## Task instructions
Below are entries. Reproduce exactly the lines between the line holding "Definition ext4_repair_structural_sanity : M" and the line holding "(u64 (part_start_lba f + inode_offset", inclusive, and only those.
[Data to process — start]
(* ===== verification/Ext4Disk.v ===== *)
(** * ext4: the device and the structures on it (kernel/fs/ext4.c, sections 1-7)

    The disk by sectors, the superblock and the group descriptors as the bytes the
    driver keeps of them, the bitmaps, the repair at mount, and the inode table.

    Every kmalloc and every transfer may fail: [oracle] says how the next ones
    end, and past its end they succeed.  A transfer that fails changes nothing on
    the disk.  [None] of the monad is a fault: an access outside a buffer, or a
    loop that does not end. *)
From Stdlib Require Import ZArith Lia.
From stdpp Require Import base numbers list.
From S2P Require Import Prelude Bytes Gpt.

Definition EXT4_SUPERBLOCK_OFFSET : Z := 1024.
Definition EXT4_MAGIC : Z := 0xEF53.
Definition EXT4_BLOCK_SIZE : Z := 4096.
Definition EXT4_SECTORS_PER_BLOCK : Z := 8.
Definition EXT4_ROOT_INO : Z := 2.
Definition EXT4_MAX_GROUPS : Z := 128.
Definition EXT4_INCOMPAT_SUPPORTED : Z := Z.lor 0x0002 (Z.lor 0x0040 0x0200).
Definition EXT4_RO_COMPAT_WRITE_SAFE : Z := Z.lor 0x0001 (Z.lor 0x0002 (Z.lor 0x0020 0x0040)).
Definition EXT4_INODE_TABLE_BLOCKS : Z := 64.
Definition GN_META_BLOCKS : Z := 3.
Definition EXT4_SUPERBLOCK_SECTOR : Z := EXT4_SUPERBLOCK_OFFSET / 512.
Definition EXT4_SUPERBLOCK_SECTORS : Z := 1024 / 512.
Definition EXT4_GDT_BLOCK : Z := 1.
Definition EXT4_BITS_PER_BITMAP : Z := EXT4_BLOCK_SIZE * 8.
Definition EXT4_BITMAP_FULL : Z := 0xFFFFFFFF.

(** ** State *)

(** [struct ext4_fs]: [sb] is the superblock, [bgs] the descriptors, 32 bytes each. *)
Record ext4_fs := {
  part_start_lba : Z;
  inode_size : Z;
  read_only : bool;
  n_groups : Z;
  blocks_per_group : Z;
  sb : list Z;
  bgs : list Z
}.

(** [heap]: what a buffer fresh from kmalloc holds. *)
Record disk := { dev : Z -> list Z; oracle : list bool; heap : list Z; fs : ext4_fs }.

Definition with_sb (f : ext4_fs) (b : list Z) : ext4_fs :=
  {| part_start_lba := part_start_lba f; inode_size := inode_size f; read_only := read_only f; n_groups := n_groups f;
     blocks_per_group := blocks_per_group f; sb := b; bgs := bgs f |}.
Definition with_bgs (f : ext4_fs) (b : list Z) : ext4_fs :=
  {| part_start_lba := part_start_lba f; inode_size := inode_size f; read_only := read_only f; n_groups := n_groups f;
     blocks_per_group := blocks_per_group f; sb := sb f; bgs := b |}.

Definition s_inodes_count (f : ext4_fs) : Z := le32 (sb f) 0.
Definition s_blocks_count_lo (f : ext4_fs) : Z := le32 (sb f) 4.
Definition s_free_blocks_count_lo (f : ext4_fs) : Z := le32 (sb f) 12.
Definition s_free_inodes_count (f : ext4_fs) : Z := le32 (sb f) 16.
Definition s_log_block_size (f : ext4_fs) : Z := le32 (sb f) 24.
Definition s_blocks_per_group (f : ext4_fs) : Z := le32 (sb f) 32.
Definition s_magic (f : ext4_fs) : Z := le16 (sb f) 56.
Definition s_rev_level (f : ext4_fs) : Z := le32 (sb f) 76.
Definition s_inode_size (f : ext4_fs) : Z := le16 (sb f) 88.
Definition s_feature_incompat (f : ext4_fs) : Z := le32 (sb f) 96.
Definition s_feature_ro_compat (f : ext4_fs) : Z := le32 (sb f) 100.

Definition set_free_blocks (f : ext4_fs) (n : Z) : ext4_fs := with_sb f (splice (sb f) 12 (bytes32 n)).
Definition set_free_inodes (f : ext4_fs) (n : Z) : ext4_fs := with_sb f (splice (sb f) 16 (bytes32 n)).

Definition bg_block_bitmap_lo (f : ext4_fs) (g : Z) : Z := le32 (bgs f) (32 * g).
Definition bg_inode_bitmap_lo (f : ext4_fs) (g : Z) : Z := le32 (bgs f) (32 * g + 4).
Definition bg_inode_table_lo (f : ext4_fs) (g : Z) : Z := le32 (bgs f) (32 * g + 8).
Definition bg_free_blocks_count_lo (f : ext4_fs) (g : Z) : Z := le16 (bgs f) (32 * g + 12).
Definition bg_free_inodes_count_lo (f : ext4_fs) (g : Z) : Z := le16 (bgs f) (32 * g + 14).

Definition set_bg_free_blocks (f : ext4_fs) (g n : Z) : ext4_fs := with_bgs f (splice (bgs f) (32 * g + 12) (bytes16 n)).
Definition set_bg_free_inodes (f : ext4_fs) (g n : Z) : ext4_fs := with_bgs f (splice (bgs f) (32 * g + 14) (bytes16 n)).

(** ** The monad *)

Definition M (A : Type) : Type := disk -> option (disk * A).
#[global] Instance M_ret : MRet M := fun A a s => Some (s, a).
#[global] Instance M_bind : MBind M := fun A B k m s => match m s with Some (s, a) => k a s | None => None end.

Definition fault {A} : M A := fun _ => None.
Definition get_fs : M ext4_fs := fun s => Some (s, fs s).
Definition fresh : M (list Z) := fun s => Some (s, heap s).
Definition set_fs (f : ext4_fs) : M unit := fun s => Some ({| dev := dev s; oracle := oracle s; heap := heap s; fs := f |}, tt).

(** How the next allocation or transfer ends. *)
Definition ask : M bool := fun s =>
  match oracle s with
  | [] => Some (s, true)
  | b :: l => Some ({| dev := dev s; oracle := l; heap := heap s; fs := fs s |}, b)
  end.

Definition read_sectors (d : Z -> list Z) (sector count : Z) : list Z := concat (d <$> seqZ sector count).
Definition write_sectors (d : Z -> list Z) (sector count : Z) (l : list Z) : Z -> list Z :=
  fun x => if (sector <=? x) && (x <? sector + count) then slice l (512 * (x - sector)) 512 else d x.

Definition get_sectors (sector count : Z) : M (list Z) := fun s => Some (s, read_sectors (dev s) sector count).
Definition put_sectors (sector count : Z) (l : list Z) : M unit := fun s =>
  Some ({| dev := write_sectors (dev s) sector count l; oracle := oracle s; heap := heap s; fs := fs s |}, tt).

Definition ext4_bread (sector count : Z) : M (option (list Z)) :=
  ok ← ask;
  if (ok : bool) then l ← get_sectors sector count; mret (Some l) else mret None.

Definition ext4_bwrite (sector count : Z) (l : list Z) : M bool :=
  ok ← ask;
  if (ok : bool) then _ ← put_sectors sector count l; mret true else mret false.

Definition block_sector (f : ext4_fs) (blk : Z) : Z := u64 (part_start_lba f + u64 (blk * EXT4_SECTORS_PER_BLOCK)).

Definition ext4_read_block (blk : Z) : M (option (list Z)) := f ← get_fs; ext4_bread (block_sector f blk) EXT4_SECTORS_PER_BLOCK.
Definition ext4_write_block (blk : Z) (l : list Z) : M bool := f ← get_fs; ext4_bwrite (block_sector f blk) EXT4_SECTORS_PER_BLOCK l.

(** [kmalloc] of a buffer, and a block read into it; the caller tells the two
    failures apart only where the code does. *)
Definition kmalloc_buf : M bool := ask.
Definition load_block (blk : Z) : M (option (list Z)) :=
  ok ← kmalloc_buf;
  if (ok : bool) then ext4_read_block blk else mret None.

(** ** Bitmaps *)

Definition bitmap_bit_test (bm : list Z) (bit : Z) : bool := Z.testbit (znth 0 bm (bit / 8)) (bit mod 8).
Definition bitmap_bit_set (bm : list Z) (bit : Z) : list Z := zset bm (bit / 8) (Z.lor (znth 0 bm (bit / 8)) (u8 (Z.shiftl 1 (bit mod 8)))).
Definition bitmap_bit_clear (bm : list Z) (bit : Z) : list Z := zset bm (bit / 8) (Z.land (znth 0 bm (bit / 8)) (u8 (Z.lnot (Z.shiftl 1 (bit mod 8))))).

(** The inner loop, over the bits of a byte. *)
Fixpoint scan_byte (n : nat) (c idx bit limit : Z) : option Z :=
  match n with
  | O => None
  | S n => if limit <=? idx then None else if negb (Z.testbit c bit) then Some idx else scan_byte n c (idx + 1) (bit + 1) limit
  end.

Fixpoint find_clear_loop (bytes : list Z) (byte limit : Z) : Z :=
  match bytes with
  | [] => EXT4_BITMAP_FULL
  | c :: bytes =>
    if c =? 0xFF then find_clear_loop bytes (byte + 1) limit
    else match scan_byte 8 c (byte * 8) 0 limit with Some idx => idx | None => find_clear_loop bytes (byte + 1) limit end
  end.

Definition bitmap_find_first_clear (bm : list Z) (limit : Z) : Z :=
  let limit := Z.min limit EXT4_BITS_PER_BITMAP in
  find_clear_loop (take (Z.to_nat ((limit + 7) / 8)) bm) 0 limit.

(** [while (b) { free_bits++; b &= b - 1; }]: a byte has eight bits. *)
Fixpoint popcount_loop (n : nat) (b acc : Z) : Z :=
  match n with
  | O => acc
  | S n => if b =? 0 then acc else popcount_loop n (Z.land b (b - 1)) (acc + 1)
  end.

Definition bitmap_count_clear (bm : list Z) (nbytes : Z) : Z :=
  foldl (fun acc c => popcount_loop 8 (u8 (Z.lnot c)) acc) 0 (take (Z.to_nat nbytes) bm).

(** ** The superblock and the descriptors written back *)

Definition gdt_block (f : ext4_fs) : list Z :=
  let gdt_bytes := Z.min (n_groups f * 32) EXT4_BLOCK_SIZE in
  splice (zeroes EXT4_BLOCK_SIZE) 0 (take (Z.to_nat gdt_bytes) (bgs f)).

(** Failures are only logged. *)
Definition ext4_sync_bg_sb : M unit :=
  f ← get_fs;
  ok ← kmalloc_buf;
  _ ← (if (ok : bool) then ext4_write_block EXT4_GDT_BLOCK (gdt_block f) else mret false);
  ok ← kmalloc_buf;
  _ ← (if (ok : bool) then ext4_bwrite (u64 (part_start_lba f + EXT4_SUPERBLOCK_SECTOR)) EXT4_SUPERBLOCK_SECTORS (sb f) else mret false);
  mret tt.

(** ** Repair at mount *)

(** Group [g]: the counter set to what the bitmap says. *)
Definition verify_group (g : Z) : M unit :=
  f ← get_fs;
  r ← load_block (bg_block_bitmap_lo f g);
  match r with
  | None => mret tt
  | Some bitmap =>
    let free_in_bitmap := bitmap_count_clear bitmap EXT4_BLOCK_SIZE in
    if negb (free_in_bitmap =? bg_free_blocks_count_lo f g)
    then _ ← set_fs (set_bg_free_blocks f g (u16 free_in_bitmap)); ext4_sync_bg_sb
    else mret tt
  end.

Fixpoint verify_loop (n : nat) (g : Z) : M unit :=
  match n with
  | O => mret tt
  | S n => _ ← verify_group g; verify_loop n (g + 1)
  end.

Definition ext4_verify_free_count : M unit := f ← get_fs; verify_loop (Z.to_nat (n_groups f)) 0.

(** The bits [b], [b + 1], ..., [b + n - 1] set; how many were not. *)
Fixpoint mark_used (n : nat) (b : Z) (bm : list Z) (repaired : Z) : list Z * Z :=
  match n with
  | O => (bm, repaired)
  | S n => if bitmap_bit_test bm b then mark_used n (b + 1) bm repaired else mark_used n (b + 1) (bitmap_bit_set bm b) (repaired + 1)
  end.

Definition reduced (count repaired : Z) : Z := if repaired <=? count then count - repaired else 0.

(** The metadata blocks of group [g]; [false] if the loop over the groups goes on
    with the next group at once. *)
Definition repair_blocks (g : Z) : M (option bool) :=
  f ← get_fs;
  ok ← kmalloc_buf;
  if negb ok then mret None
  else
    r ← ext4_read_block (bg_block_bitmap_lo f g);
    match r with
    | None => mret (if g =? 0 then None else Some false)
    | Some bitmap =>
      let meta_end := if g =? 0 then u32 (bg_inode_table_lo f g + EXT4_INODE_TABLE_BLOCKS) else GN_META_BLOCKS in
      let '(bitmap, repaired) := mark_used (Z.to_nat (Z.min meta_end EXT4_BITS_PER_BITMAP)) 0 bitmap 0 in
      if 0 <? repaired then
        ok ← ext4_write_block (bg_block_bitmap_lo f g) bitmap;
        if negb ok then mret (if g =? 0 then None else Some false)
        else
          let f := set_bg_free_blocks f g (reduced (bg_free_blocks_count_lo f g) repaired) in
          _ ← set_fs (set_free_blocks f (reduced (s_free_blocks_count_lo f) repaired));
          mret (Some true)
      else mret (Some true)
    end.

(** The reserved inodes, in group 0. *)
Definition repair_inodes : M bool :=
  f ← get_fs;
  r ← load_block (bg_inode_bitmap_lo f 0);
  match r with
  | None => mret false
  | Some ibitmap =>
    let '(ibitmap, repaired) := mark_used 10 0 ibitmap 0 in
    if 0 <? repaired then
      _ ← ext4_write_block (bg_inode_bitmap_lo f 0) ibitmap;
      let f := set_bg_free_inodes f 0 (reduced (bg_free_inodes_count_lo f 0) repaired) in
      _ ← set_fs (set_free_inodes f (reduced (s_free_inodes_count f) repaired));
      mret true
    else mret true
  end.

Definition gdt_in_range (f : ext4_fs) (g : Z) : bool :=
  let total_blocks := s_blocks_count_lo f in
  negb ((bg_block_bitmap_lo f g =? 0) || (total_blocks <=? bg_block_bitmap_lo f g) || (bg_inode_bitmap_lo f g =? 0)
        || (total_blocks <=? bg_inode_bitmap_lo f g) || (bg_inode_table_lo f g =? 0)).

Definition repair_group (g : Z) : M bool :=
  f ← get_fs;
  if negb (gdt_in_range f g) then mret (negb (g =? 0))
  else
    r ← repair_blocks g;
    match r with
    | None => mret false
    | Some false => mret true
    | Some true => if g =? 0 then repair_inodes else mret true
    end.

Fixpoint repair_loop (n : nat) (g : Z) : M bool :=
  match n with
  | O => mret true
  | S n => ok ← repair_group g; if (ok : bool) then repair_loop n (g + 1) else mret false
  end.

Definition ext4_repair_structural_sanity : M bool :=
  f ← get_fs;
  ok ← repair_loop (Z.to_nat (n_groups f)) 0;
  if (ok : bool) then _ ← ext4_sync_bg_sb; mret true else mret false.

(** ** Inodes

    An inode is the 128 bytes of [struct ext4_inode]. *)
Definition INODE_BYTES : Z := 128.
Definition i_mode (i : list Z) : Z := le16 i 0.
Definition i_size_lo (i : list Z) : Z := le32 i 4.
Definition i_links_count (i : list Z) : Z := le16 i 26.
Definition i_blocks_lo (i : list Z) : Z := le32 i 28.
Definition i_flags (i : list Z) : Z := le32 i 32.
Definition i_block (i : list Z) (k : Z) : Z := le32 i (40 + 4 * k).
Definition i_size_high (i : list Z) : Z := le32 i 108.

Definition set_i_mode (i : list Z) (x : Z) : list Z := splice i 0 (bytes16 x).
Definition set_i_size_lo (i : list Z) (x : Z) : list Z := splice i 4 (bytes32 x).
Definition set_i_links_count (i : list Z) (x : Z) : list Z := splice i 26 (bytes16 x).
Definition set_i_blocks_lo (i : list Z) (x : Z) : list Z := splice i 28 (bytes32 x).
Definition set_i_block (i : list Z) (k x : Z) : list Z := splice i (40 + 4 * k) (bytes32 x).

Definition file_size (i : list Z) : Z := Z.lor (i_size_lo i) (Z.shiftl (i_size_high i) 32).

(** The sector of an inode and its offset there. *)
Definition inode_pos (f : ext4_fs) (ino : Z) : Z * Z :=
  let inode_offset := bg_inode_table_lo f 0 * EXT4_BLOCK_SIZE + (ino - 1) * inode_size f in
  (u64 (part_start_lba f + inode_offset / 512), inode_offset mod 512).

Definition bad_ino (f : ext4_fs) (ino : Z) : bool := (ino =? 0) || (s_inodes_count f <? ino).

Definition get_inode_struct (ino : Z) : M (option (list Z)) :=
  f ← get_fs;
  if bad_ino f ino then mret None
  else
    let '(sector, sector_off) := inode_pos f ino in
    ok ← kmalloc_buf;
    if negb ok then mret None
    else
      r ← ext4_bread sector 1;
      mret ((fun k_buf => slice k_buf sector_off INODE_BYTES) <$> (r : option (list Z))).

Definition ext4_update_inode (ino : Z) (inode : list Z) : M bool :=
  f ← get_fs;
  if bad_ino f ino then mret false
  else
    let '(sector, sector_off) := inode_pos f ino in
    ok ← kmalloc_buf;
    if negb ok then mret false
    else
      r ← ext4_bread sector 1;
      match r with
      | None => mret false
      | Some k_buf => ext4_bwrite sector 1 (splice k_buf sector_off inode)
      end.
[Data to process — finish]
## Exercise solution
Definition ext4_repair_structural_sanity : M bool :=
  f ← get_fs;
  ok ← repair_loop (Z.to_nat (n_groups f)) 0;
  if (ok : bool) then _ ← ext4_sync_bg_sb; mret true else mret false.

(** ** Inodes

    An inode is the 128 bytes of [struct ext4_inode]. *)
Definition INODE_BYTES : Z := 128.
Definition i_mode (i : list Z) : Z := le16 i 0.
Definition i_size_lo (i : list Z) : Z := le32 i 4.
Definition i_links_count (i : list Z) : Z := le16 i 26.
Definition i_blocks_lo (i : list Z) : Z := le32 i 28.
Definition i_flags (i : list Z) : Z := le32 i 32.
Definition i_block (i : list Z) (k : Z) : Z := le32 i (40 + 4 * k).
Definition i_size_high (i : list Z) : Z := le32 i 108.

Definition set_i_mode (i : list Z) (x : Z) : list Z := splice i 0 (bytes16 x).
Definition set_i_size_lo (i : list Z) (x : Z) : list Z := splice i 4 (bytes32 x).
Definition set_i_links_count (i : list Z) (x : Z) : list Z := splice i 26 (bytes16 x).
Definition set_i_blocks_lo (i : list Z) (x : Z) : list Z := splice i 28 (bytes32 x).
Definition set_i_block (i : list Z) (k x : Z) : list Z := splice i (40 + 4 * k) (bytes32 x).

Definition file_size (i : list Z) : Z := Z.lor (i_size_lo i) (Z.shiftl (i_size_high i) 32).

(** The sector of an inode and its offset there. *)
Definition inode_pos (f : ext4_fs) (ino : Z) : Z * Z :=
  let inode_offset := bg_inode_table_lo f 0 * EXT4_BLOCK_SIZE + (ino - 1) * inode_size f in
  (u64 (part_start_lba f + inode_offset / 512), inode_offset mod 512).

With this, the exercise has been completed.